* **WHAT TO WORK ON**:
Find the lines of data that contain the string "zeta", then list them.

Start of Block

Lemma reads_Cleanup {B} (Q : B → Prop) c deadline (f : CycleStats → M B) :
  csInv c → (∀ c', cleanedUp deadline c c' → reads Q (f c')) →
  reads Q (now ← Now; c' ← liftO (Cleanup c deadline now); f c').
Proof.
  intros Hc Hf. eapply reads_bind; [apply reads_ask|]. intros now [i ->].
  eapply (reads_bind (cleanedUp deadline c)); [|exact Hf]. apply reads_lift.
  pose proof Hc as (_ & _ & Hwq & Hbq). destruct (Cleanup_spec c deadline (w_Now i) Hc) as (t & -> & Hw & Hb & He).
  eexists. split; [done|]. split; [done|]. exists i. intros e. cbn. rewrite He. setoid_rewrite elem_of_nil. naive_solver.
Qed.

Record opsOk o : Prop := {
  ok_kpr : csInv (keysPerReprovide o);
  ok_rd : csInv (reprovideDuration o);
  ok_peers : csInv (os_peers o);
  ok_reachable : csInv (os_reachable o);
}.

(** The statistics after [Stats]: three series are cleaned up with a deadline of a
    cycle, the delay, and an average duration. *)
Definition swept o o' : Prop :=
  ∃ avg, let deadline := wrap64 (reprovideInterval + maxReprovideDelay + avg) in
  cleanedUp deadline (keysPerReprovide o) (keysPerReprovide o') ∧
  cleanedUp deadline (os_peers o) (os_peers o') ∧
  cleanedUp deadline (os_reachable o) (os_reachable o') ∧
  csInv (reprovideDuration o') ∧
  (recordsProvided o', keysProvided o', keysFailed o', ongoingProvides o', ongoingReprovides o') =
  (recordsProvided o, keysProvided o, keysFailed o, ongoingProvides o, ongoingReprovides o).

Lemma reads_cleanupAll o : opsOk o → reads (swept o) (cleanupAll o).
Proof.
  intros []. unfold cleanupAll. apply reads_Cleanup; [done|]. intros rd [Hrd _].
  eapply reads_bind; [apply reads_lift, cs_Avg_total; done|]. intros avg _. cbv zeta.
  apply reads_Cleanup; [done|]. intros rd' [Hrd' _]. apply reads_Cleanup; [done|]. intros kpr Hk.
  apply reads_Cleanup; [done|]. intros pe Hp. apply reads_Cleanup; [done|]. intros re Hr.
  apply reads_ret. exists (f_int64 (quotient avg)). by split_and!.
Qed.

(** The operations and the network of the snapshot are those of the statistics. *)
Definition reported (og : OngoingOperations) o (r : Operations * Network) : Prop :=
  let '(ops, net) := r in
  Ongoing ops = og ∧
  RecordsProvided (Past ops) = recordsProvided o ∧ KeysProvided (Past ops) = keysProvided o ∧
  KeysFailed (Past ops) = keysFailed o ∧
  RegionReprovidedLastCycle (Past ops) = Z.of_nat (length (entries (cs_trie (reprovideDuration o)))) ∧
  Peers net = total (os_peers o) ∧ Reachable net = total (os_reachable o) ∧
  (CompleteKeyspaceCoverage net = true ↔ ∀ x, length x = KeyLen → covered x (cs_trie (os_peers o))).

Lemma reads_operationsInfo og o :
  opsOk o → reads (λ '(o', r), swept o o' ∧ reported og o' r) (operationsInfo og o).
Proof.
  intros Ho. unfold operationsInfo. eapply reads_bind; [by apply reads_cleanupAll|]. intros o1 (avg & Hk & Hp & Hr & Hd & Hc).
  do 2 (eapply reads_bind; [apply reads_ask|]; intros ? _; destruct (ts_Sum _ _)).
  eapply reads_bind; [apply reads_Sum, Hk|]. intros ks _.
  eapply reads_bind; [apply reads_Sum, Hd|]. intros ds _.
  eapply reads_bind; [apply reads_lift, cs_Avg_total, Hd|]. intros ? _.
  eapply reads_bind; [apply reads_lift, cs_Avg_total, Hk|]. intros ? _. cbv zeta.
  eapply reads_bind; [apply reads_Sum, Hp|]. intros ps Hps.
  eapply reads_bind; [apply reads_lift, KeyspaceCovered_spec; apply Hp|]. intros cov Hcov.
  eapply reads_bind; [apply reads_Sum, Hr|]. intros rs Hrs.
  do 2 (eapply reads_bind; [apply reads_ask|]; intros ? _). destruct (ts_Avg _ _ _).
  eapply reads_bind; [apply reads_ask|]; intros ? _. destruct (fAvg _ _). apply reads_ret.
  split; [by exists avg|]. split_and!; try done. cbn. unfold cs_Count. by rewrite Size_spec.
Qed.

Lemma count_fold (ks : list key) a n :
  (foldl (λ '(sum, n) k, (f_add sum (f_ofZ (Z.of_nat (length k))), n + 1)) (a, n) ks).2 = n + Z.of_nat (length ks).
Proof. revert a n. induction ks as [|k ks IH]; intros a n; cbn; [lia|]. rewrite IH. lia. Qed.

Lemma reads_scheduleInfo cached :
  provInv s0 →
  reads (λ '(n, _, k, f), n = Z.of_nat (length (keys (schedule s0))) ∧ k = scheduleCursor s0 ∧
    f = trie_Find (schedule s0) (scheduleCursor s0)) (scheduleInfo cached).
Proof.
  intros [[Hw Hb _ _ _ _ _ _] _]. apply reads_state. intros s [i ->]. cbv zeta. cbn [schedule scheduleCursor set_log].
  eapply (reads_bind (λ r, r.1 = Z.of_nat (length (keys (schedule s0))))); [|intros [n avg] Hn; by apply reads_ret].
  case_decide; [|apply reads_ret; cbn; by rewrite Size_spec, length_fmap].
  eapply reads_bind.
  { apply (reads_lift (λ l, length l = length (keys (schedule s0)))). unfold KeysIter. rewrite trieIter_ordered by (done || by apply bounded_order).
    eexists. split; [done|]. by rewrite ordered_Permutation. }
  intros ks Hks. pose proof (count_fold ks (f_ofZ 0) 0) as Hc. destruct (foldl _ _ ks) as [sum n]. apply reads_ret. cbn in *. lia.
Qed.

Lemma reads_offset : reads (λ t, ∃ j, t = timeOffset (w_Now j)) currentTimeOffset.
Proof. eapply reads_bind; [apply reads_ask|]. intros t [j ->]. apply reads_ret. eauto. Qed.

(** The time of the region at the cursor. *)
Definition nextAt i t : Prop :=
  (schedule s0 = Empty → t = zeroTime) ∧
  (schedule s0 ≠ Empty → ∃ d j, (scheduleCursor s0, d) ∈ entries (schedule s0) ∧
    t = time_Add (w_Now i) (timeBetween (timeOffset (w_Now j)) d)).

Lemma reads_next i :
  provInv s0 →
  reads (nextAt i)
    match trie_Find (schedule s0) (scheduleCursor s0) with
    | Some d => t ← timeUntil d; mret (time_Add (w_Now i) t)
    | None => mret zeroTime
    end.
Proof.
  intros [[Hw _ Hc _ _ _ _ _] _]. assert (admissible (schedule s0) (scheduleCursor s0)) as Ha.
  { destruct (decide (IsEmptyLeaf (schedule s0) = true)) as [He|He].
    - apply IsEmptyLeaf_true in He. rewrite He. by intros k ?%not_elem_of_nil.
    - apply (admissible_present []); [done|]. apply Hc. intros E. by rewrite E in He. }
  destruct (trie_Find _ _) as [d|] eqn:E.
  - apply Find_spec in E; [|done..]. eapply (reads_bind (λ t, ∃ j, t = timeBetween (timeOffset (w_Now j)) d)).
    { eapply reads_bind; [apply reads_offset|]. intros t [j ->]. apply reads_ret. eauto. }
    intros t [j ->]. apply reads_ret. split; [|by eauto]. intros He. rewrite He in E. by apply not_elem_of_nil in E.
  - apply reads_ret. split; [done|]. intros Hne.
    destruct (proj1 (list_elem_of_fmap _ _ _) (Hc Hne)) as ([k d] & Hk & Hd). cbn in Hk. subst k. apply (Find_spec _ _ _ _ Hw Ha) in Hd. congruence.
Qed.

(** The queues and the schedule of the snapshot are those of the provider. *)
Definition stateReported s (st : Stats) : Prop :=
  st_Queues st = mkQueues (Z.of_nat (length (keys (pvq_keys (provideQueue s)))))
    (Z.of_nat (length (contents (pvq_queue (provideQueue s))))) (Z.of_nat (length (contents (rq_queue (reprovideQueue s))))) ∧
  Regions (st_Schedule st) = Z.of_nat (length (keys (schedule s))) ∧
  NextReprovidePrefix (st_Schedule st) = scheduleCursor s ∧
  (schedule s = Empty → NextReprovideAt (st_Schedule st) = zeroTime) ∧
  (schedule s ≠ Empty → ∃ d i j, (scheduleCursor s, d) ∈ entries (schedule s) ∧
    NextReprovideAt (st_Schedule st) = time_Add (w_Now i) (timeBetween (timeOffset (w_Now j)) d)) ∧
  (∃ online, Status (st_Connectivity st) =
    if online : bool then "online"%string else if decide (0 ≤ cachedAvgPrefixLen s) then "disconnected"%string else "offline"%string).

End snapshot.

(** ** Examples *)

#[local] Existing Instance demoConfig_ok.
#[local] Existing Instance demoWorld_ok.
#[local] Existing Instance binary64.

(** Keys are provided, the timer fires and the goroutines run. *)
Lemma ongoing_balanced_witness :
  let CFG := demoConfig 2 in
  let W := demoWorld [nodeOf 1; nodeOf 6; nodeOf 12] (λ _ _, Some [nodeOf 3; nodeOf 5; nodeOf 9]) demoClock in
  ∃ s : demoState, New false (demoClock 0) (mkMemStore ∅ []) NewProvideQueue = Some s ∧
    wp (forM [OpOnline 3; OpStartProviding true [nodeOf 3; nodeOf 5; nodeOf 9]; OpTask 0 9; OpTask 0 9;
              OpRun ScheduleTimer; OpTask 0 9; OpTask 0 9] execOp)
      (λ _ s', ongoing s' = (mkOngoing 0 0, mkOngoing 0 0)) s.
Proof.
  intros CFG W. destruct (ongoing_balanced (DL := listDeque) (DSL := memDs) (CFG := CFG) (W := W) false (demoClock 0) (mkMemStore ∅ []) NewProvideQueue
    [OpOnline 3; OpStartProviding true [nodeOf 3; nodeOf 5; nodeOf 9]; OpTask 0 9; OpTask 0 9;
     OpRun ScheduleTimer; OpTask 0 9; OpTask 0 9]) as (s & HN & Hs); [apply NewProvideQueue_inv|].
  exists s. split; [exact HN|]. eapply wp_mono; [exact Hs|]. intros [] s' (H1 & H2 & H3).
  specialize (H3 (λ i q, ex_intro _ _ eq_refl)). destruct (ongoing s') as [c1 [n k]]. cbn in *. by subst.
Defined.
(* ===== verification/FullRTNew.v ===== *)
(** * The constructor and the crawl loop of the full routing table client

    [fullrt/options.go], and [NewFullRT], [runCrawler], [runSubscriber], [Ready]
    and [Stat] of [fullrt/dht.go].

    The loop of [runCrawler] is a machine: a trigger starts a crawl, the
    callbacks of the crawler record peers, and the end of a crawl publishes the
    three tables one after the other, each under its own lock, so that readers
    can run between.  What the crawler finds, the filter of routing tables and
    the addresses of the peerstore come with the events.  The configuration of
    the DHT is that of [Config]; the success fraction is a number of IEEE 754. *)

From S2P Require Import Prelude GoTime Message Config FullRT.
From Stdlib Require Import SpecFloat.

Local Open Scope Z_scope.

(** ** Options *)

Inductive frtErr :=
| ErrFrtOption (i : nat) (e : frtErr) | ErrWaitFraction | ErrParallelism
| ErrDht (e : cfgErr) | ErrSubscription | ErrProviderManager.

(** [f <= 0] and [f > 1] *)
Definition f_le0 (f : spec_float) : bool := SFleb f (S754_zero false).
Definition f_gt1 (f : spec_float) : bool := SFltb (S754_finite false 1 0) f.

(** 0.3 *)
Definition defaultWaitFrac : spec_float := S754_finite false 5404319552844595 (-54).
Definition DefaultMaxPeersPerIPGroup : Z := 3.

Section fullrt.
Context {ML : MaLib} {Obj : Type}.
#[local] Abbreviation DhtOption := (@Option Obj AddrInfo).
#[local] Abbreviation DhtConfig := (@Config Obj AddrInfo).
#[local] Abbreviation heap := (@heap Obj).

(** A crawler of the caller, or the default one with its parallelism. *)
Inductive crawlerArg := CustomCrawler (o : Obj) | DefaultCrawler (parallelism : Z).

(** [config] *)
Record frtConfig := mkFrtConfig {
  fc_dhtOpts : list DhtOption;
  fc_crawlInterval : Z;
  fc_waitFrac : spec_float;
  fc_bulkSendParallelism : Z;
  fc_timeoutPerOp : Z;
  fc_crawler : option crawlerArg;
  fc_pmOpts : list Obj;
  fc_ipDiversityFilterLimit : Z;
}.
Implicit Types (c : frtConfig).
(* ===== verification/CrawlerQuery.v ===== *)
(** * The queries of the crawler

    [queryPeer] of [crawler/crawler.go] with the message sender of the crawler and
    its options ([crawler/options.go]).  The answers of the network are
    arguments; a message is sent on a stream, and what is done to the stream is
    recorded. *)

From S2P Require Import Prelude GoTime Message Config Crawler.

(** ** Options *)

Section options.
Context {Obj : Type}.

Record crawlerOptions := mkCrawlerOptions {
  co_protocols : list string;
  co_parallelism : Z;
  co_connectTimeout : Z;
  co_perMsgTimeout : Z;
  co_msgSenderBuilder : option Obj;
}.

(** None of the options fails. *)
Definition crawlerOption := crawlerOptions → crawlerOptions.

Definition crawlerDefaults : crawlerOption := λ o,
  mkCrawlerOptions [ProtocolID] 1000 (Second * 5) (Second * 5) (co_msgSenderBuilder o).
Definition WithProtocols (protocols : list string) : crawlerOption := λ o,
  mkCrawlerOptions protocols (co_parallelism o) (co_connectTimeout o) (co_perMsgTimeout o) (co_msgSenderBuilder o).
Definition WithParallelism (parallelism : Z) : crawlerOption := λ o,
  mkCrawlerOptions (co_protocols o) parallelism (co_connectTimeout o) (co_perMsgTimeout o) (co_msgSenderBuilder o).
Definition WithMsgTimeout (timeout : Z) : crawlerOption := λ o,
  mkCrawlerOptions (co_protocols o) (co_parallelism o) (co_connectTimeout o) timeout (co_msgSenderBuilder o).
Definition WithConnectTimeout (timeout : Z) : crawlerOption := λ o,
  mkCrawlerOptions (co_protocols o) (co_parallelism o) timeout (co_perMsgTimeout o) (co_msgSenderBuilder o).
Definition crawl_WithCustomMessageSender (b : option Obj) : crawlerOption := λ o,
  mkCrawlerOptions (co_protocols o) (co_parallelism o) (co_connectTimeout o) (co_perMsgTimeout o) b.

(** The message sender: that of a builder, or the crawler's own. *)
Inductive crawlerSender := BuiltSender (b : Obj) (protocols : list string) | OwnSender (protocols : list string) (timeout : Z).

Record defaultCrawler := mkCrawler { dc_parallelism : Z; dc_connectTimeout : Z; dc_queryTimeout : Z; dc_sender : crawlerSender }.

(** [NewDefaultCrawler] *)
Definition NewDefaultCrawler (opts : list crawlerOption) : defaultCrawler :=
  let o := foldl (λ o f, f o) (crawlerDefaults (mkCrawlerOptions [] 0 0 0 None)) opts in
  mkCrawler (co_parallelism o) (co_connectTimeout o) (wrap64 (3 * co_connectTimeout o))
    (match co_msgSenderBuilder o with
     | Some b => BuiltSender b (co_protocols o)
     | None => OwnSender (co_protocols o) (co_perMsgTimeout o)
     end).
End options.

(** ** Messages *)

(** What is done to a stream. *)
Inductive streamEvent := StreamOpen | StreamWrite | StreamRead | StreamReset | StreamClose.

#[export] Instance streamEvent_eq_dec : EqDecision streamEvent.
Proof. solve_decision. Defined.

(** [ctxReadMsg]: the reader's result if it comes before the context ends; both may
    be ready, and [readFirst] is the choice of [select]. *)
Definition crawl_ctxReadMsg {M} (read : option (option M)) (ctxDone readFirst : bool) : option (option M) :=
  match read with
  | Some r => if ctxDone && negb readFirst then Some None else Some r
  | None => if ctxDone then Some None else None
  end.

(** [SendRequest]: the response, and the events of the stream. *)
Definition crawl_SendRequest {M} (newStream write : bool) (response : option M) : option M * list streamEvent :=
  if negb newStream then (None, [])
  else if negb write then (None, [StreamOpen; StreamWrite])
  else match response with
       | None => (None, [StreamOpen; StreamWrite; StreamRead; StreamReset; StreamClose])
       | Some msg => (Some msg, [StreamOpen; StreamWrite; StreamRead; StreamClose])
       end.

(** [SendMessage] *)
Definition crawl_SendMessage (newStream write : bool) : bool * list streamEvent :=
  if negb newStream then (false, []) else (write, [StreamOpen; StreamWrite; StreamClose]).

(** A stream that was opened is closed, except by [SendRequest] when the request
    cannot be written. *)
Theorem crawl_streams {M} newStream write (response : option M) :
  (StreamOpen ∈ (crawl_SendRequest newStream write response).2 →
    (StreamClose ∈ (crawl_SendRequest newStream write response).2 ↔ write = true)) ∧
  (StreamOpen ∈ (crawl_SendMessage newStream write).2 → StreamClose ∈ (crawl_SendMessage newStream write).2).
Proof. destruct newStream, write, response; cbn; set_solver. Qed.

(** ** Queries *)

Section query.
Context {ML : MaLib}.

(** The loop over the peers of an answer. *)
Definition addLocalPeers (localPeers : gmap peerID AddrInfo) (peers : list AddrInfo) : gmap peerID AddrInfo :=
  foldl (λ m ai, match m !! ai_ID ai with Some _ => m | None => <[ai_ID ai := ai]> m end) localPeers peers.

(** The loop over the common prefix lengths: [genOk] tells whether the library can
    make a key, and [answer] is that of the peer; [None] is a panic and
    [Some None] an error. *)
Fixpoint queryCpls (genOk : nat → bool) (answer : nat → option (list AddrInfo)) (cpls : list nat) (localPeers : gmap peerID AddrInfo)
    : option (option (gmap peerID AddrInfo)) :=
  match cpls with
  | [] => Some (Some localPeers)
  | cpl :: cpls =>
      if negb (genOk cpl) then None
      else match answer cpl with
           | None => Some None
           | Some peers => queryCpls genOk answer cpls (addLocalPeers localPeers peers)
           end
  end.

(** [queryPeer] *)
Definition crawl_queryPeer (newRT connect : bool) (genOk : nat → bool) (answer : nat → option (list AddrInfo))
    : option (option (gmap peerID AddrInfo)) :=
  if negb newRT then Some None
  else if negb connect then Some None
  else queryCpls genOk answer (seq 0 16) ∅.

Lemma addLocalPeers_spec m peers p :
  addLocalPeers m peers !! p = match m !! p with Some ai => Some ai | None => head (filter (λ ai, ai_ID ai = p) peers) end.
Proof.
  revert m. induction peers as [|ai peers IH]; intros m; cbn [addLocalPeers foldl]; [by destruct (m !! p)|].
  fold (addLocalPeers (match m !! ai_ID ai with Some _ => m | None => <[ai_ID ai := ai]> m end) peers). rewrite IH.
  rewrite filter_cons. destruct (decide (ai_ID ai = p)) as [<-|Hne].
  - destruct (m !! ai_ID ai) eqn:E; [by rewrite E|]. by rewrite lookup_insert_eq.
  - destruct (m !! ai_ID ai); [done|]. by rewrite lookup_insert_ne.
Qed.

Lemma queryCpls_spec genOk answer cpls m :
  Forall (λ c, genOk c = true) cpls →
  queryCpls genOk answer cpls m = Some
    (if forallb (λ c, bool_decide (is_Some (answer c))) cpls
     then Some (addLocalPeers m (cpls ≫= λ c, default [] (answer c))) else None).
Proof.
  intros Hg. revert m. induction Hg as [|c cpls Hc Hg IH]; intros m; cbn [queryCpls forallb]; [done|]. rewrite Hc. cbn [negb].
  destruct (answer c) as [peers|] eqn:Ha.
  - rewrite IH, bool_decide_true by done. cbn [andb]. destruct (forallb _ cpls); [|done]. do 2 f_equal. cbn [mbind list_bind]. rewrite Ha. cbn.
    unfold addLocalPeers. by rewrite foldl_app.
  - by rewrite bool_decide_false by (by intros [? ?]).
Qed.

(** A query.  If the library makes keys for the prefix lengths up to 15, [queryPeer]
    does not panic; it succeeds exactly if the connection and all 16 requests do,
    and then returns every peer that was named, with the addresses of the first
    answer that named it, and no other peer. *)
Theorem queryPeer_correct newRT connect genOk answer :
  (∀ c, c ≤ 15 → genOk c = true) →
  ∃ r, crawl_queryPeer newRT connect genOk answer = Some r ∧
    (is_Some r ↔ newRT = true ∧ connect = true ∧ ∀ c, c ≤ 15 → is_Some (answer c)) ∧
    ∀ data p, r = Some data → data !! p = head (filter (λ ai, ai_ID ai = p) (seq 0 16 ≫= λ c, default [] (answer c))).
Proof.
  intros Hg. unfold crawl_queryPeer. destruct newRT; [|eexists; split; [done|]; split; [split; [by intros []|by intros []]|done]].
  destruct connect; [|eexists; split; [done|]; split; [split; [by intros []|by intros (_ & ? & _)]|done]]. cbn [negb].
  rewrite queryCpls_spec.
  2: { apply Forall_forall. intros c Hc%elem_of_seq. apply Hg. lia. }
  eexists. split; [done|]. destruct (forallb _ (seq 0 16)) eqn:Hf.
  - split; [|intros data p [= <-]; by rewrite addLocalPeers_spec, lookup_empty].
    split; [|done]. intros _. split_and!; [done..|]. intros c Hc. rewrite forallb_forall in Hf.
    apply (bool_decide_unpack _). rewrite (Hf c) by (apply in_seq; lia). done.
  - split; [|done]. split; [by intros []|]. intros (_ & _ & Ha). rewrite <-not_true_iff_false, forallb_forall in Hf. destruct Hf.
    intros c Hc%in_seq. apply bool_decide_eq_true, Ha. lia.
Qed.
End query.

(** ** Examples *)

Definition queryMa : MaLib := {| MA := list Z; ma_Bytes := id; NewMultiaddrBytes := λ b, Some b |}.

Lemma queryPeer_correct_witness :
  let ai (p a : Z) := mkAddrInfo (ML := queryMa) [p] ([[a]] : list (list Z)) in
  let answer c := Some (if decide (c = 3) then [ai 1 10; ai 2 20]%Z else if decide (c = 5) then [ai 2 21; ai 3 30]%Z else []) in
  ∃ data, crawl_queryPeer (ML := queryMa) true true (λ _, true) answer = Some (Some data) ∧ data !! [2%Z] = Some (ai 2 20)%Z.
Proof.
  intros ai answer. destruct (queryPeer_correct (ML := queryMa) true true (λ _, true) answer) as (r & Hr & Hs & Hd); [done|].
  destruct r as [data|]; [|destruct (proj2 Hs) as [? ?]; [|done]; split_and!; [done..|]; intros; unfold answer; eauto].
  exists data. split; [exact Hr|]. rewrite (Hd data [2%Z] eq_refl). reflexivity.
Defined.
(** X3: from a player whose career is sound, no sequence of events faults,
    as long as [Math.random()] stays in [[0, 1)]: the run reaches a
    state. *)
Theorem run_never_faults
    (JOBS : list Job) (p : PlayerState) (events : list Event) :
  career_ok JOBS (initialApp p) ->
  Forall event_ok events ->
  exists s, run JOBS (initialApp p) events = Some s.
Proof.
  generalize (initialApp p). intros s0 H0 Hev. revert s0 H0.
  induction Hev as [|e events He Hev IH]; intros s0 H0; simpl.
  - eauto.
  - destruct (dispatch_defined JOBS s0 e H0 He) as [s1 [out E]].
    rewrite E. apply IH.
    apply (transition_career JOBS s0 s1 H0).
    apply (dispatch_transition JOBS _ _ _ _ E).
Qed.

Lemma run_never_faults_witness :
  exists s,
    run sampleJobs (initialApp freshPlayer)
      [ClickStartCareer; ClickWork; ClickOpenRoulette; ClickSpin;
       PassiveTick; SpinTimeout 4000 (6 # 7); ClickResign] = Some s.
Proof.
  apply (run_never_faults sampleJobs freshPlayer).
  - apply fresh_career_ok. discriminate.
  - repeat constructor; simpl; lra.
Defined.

End of Block

* **SOLUTION**:
  eapply reads_bind; [apply reads_lift, cs_Avg_total; done|]. intros avg _. cbv zeta.
  eapply reads_bind; [apply reads_lift, cs_Avg_total, Hk|]. intros ? _. cbv zeta.
  intros [[Hw Hb _ _ _ _ _ _] _]. apply reads_state. intros s [i ->]. cbv zeta. cbn [schedule scheduleCursor set_log].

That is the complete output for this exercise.